Tanto é que, no Brasil, o índice de cesáreas chega a até 80% dos nascimentos, quando a Organização Mundial de Saúde (OMS) considera aceitável que até 15% das vias de nascimento sejam cirúrgicas.

 

Sabe-se que os riscos de uma cirurgia (no caso, um cesárea), é muitas vezes maior do que aquele normal: riscos para a criança, risco para a mãe, recuperação mais demorada, possibilidade de infecção que pode levar a óbito, riscos inerentes a própria cirurgia.

 

Mas a discussão mais inflamada foi quanto à interferência de terceiros sobre a autonomia da paciente, para livremente dispor de seu corpo, recusando-se a ser operada. Essa polêmica atinge, por óbvio, o direito da mãe em decidir, inclusive, por colocar em risco a vida de seu filho que ainda não nasceu. Ou seja, na mais ampla escala, o direito de cada indivíduo dispor sobre seu próprio corpo.

 

Direito esse que ainda está longe de ser conquistado e, mais ainda, de ser afirmado como fundamental. Várias são as normas (culturais, legais, sociológicas, religiosas) que limitam essa autonomia: limitações à sexualidade, ao uso de drogas psicotrópicas, à liberdade de expressão e até mesmo à vida e à morte. Tudo em nome de um suposto bem maior: a coletividade. A maioria destas normas de regulação dos corpos, porém, não evita que haja lesão a direito alheio, mas tão somente impõe um modelo de conduta que a maioria julga adequado.

 

Segundo Tulio Vianna, “O Estado democrático de direito — é sempre bom frisar — não se confunde com ditadura da maioria.

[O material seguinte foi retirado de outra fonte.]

(** C9: missing-linkage recovery. A dependency whose resolved target
    package has no library target is dropped by [ResolvedPackage::new]
    without failing: the result is the one built from a resolution without
    that dependency, where the other declarations are merged as usual and
    the features and checksum are the same. *)
Theorem new_skips_targets_without_lib
  (extern_crate_name : PackageId -> PackageId -> Target -> option string)
  (prefetch_git : string -> string -> option string)
  (pkg : Package) (pkgs_by_id : BMap.t PackageId Package) (r1 r2 : Resolve)
  (gs1 gs2 : list (PackageId * list Dependency)) (dep_id : PackageId)
  (ds : list Dependency) (dep_pkg : Package) :
  BMap.get dep_id pkgs_by_id = Some dep_pkg ->
  find is_lib (pkg_targets dep_pkg) = None ->
  deps r1 (package_id pkg) = gs1 ++ (dep_id, ds) :: gs2 ->
  deps r2 (package_id pkg) = gs1 ++ gs2 ->
  resolve_features r1 = resolve_features r2 ->
  resolve_checksums r1 = resolve_checksums r2 ->
  ResolvedPackage_new extern_crate_name prefetch_git pkg pkgs_by_id r1 =
  ResolvedPackage_new extern_crate_name prefetch_git pkg pkgs_by_id r2.
Proof.
  intros Hp Hl H1 H2 Hf Hc. unfold ResolvedPackage_new.
  rewrite H1, H2, (dep_items_skip_no_lib _ _ _ _ _ _ _ _ Hp Hl).
  unfold features, checksum_of. rewrite Hf, Hc. reflexivity.
Qed.

Lemma new_skips_targets_without_lib_witness :
  ResolvedPackage_new Sample.extern_crate_name Sample.prefetch_git (Sample.package "app")
    Sample.pkgs_by_id Sample.full_resolve =
  ResolvedPackage_new Sample.extern_crate_name Sample.prefetch_git (Sample.package "app")
    Sample.pkgs_by_id Sample.resolve_without_cli /\
  option_map (fun r => map fst (rpkg_deps r))
    (ResolvedPackage_new Sample.extern_crate_name Sample.prefetch_git (Sample.package "app")
       Sample.pkgs_by_id Sample.full_resolve) =
  Some [(Sample.sid "serde", Normal); (Sample.sid "serde", Development)].
Proof.
  split; [|vm_compute; reflexivity].
  apply (new_skips_targets_without_lib _ _ _ _ _ _ []
           [(Sample.sid "serde", [Sample.decl "serde" Normal; Sample.decl "serde" Development])]
           (Sample.sid "cli") [Sample.decl "cli" Build] (Sample.bin_package "cli"));
    vm_compute; reflexivity.
Defined.

(** ** The passes as update sequences *)

Lemma obind_some {A} (m : option A) : obind m Some = m.
Proof. destruct m; reflexivity. Qed.

Lemma obind_ext {A B} (m : option A) (f g : A -> option B) :
  (forall a, f a = g a) -> obind m f = obind m g.
Proof. intros H. destruct m; simpl; auto. Qed.

Lemma fold_steps_app {S X} (step : X -> S -> option S) xs ys s :
  fold_steps step (xs ++ ys) s = obind (fold_steps step xs s) (fold_steps step ys).
Proof.
  revert s. induction xs as [|x xs IH]; intros s; simpl; [reflexivity|].
  rewrite obind_assoc. apply obind_ext. exact IH.
Qed.

Lemma get_mut_ext {K V} `{Ord K} (k : K) (f g : V -> option V) (m : BMap.t K V) :
  (forall v, f v = g v) -> BMap.get_mut k f m = BMap.get_mut k g m.
Proof.
  intros Hfg. induction m as [|[k' v] m IH]; simpl; [reflexivity|].
  rewrite Hfg, IH. reflexivity.
Qed.

Lemma fold_steps_one_pkg id (h : ResolvedPackage -> option ResolvedPackage) ops st :
  Forall (fun op => op_id op = id) ops ->
  obind (BMap.get_mut id h st) (fold_steps run_op ops) =
  BMap.get_mut id (fun r => obind (h r) (fold_steps apply_op ops)) st.
Proof.
  intros Hids. revert h. induction ops as [|op ops IH]; intros h; simpl.
  - rewrite obind_some. apply get_mut_ext. intros r. rewrite obind_some. reflexivity.
  - apply Forall_cons_iff in Hids as [Hop Hrest].
    rewrite <- obind_assoc. unfold run_op at 1. rewrite Hop, BMap.get_mut_fuse.
    rewrite (IH Hrest). apply get_mut_ext. intros r.
    rewrite obind_assoc. reflexivity.
Qed.

Lemma record_eta_features r : set_features (rpkg_features r) r = r.
Proof. destruct r; reflexivity. Qed.

Lemma record_eta_deps r : set_deps (rpkg_deps r) r = r.
Proof. destruct r; reflexivity. Qed.

Lemma feature_ops_apply g id fs_list r :
  fold_steps apply_op (map (fun f => {| op_id := id; op_loc := LFeat f; op_fn := g |}) fs_list) r =
  obind (fold_steps (fun f fs => BMap.get_mut f (fun o => Some (g o)) fs) fs_list (rpkg_features r))
        (fun fs => Some (set_features fs r)).
Proof.
  revert r. induction fs_list as [|f fs_list IH]; intros r; simpl.
  - rewrite record_eta_features. reflexivity.
  - unfold apply_op at 1; simpl.
    destruct (BMap.get_mut f (fun o => Some (g o)) (rpkg_features r)) as [fs|]; simpl;
      [|reflexivity].
    rewrite IH. simpl.
    destruct (fold_steps (fun f fs => BMap.get_mut f (fun o => Some (g o)) fs) fs_list fs);
      simpl; [|reflexivity].
    destruct r; reflexivity.
Qed.

Lemma dep_ops_apply g id ds r :
  fold_steps apply_op
    (map (fun dep : PackageId * list Dependency =>
            {| op_id := id; op_loc := LDeps (fst dep); op_fn := g |}) ds) r =
  Some (set_deps (fold_left (fun acc (dep : PackageId * list Dependency) =>
                               iter_deps_with_id_mut (fst dep) (upd_dep g) acc)
                            ds (rpkg_deps r)) r).
Proof.
  revert r. induction ds as [|dep ds IH]; intros r; simpl.
  - rewrite record_eta_deps. reflexivity.
  - unfold apply_op at 1; simpl. rewrite IH. destruct r; reflexivity.
Qed.

Lemma visit_pkg_ops g resolve id r :
  visit_pkg g resolve id r = fold_steps apply_op (tl (pkg_ops g resolve id)) r.
Proof.
  unfold pkg_ops, visit_pkg; simpl.
  rewrite fold_steps_app, feature_ops_apply.
  unfold Feature.
  destruct (fold_steps (fun f fs => BMap.get_mut f (fun o => Some (g o)) fs)
                       (features resolve id) (rpkg_features r)) as [fs|]; simpl;
    [|reflexivity].
  rewrite dep_ops_apply. reflexivity.
Qed.

Lemma pkg_ops_ids g resolve id : Forall (fun op => op_id op = id) (pkg_ops g resolve id).
Proof.
  unfold pkg_ops. constructor; [reflexivity|].
  apply Forall_app; split; apply Forall_forall; intros op Hin;
    apply in_map_iff in Hin as [x [<- _]]; reflexivity.
Qed.

Lemma visit_as_ops g resolve st :
  visit g resolve st = fold_steps run_op (visit_ops g resolve) st.
Proof.
  unfold visit, visit_ops. revert st.
  induction (iter resolve) as [|id ids IH]; intros st; [reflexivity|].
  cbn [flat_map fold_steps]. rewrite fold_steps_app.
  assert (Hpkg : fold_steps run_op (pkg_ops g resolve id) st =
                 BMap.get_mut id (visit_pkg g resolve id) st).
  { pose proof (pkg_ops_ids g resolve id) as Hids.
    unfold pkg_ops in *. simpl. apply Forall_cons_iff in Hids as [_ Hrest].
    unfold run_op at 1; simpl.
    rewrite (fold_steps_one_pkg id _ _ st Hrest).
    apply get_mut_ext. intros r. simpl. rewrite visit_pkg_ops. reflexivity. }
  rewrite Hpkg. apply obind_ext. exact IH.
Qed.

Lemma track_as_ops roots st :
  track roots st = fold_steps run_op (flat_map root_ops roots) st.
Proof.
  unfold track. revert st. induction roots as [|r roots IH]; intros st; simpl;
    [reflexivity|].
  rewrite fold_steps_app. unfold process_root, root_ops.
  rewrite fold_steps_app. unfold mark_required. rewrite visit_as_ops.
  rewrite !obind_assoc. apply obind_ext. intros s.
  assert (Hf : forall frs s,
             fold_steps (fun fr st => activate (root_name r, fst fr) (snd fr) st) frs s =
             fold_steps run_op
               (flat_map (fun fr => visit_ops (activated_by (root_name r, fst fr)) (snd fr)) frs) s).
  { induction frs as [|fr frs IHf]; intros s'; simpl; [reflexivity|].
    rewrite fold_steps_app. unfold activate. rewrite visit_as_ops.
    apply obind_ext. exact IHf. }
  rewrite Hf. apply obind_ext. intros s'. apply IH.
Qed.

(** ** Updates that commute *)

Lemma range_mut_comm {K V} `{OrdLaws K} (lo1 hi1 lo2 hi2 : K) (f1 f2 : V -> V) (m : BMap.t K V) :
  (forall v, f1 (f2 v) = f2 (f1 v)) ->
  BMap.range_mut lo1 hi1 f1 (BMap.range_mut lo2 hi2 f2 m) =
  BMap.range_mut lo2 hi2 f2 (BMap.range_mut lo1 hi1 f1 m).
Proof.
  intros Hc. unfold BMap.range_mut. rewrite !map_map. apply map_ext.
  intros [k v]; simpl.
  destruct (BMap.in_range lo1 hi1 k) eqn:E1, (BMap.in_range lo2 hi2 k) eqn:E2; simpl;
    rewrite ?E1, ?E2; try reflexivity.
  rewrite Hc. reflexivity.
Qed.

Lemma upd_dep_comm g1 g2 d :
  commute g1 g2 -> upd_dep g1 (upd_dep g2 d) = upd_dep g2 (upd_dep g1 d).
Proof.
  intros Hc. unfold upd_dep. simpl. rewrite !set_optionality_twice, Hc. reflexivity.
Qed.

Lemma apply_loc_lpkg g r : apply_loc LPkg g r = Some r.
Proof. reflexivity. Qed.

Lemma obind_lpkg m g : obind m (apply_loc LPkg g) = m.
Proof. destruct m; reflexivity. Qed.

Lemma apply_loc_comm g1 g2 l1 l2 r :
  commute g1 g2 ->
  obind (apply_loc l1 g1 r) (apply_loc l2 g2) = obind (apply_loc l2 g2 r) (apply_loc l1 g1).
Proof.
  intros Hc.
  destruct l1 as [|f1|d1]; [rewrite apply_loc_lpkg, obind_lpkg; reflexivity|..];
    (destruct l2 as [|f2|d2]; [rewrite apply_loc_lpkg, obind_lpkg; reflexivity|..]).
  - (* two features *)
    unfold apply_loc. rewrite !obind_assoc.
    transitivity (obind (obind (BMap.get_mut f1 (fun o => Some (g1 o)) (rpkg_features r))
                               (BMap.get_mut f2 (fun o => Some (g2 o))))
                        (fun fs => Some (set_features fs r))).
    { rewrite obind_assoc. apply obind_ext. intros fs. simpl.
      destruct (BMap.get_mut f2 _ fs); reflexivity. }
    transitivity (obind (obind (BMap.get_mut f2 (fun o => Some (g2 o)) (rpkg_features r))
                               (BMap.get_mut f1 (fun o => Some (g1 o))))
                        (fun fs => Some (set_features fs r))).
    2: { rewrite obind_assoc. apply obind_ext. intros fs. simpl.
         destruct (BMap.get_mut f1 _ fs); reflexivity. }
    f_equal. destruct (string_dec f1 f2) as [<-|Hne].
    + apply BMap.get_mut_comm_eq. intros v. simpl. rewrite Hc. reflexivity.
    + apply BMap.get_mut_comm_ne. exact Hne.
  - (* a feature and edges *)
    simpl. destruct (BMap.get_mut f1 _ (rpkg_features r)); simpl; [|reflexivity].
    destruct r; reflexivity.
  - (* edges and a feature *)
    simpl. destruct (BMap.get_mut f2 _ (rpkg_features r)); simpl; [|reflexivity].
    destruct r; reflexivity.
  - (* two edge groups *)
    simpl. unfold iter_deps_with_id_mut. rewrite (range_mut_comm (d2, Normal)).
    + destruct r; reflexivity.
    + intros d. apply upd_dep_comm. intros o. symmetry. apply Hc.
Qed.

Lemma run_op_comm o1 o2 st :
  commute (op_fn o1) (op_fn o2) ->
  obind (run_op o1 st) (run_op o2) = obind (run_op o2 st) (run_op o1).
Proof.
  intros Hc. unfold run_op.
  destruct (eq_dec_of (op_id o1) (op_id o2)) as [E|Hne].
  - rewrite E. apply BMap.get_mut_comm_eq. intros r. apply apply_loc_comm. exact Hc.
  - apply BMap.get_mut_comm_ne. exact Hne.
Qed.

Lemma commute_sym g1 g2 : commute g1 g2 -> commute g2 g1.
Proof. intros Hc o. symmetry. apply Hc. Qed.

Lemma fold_steps_swap_one {S X} (step : X -> S -> option S) x ys s :
  (forall y s, In y ys -> obind (step x s) (step y) = obind (step y s) (step x)) ->
  fold_steps step (x :: ys) s = fold_steps step (ys ++ [x]) s.
Proof.
  revert s. induction ys as [|y ys IH]; intros s Hc; [reflexivity|].
  cbn [fold_steps app].
  rewrite <- obind_assoc, (Hc y s (or_introl eq_refl)), obind_assoc.
  apply obind_ext. intros s'. rewrite <- IH; [reflexivity|].
  intros y' s'' Hin. apply Hc. right. exact Hin.
Qed.

Lemma fold_steps_swap_blocks {S X} (step : X -> S -> option S) xs ys s :
  (forall x y s, In x xs -> In y ys -> obind (step x s) (step y) = obind (step y s) (step x)) ->
  fold_steps step (xs ++ ys) s = fold_steps step (ys ++ xs) s.
Proof.
  revert s. induction xs as [|x xs IH]; intros s Hc.
  - rewrite app_nil_r. reflexivity.
  - cbn [app fold_steps].
    rewrite (obind_ext _ _ (fold_steps step (ys ++ xs))).
    2: { intros s'. apply IH. intros x' y s'' Hx Hy. apply Hc; [right|]; assumption. }
    change (fold_steps step ((x :: ys) ++ xs) s = fold_steps step (ys ++ x :: xs) s).
    rewrite fold_steps_app, fold_steps_swap_one.
    + rewrite <- fold_steps_app, <- app_assoc. reflexivity.
    + intros y s' Hy. apply Hc; [left; reflexivity | exact Hy].
Qed.

(** Blocks of updates whose members all commute can be permuted. *)
Lemma fold_flat_map_perm {X} (h : X -> list Op) l1 l2 :
  (forall x y o1 o2, In o1 (h x) -> In o2 (h y) -> commute (op_fn o1) (op_fn o2)) ->
  Permutation l1 l2 ->
  forall s, fold_steps run_op (flat_map h l1) s = fold_steps run_op (flat_map h l2) s.
Proof.
  intros Hc Hp. induction Hp as [|x l l' Hp IH|x y l|l l' l'' Hp1 IH1 Hp2 IH2];
    intros s; cbn [flat_map].
  - reflexivity.
  - rewrite !fold_steps_app. apply obind_ext. exact IH.
  - rewrite !app_assoc, (fold_steps_app _ (h y ++ h x)), (fold_steps_app _ (h x ++ h y)).
    f_equal. apply fold_steps_swap_blocks. intros o1 o2 s' H1 H2.
    apply run_op_comm. eapply Hc; eassumption.
  - rewrite IH1. apply IH2.
Qed.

As liberdades individuais só podem ser limitadas se —e somente se —o exercício de uma determinada autonomia provocar dano a outrem. Assim, pessoas maiores e capazes deveriam ser livres para dispor sobre seus próprios corpos desde que com suas ações não prejudicassem a ninguém. Na prática, porém, o Direito está repleto de normas que limitam ações completamente neutras a terceiros.”.

 

É o caso, também, da ortotanásia, que ainda encontra óbices, ainda que o paciente tenha firmado declaração de não ressuscitação ou de não continuação de tratamentos, em caso de estágio terminal ou vida vegetativa.

 

Entende-se que esses são os tópicos que se deve ponderar, analisando questões desse tipo da forma mais abrangente possível, sem pré-julgamentos ou preconceitos, tendo como norte a liberdade de cada indivíduo e seu uso de forma consciente.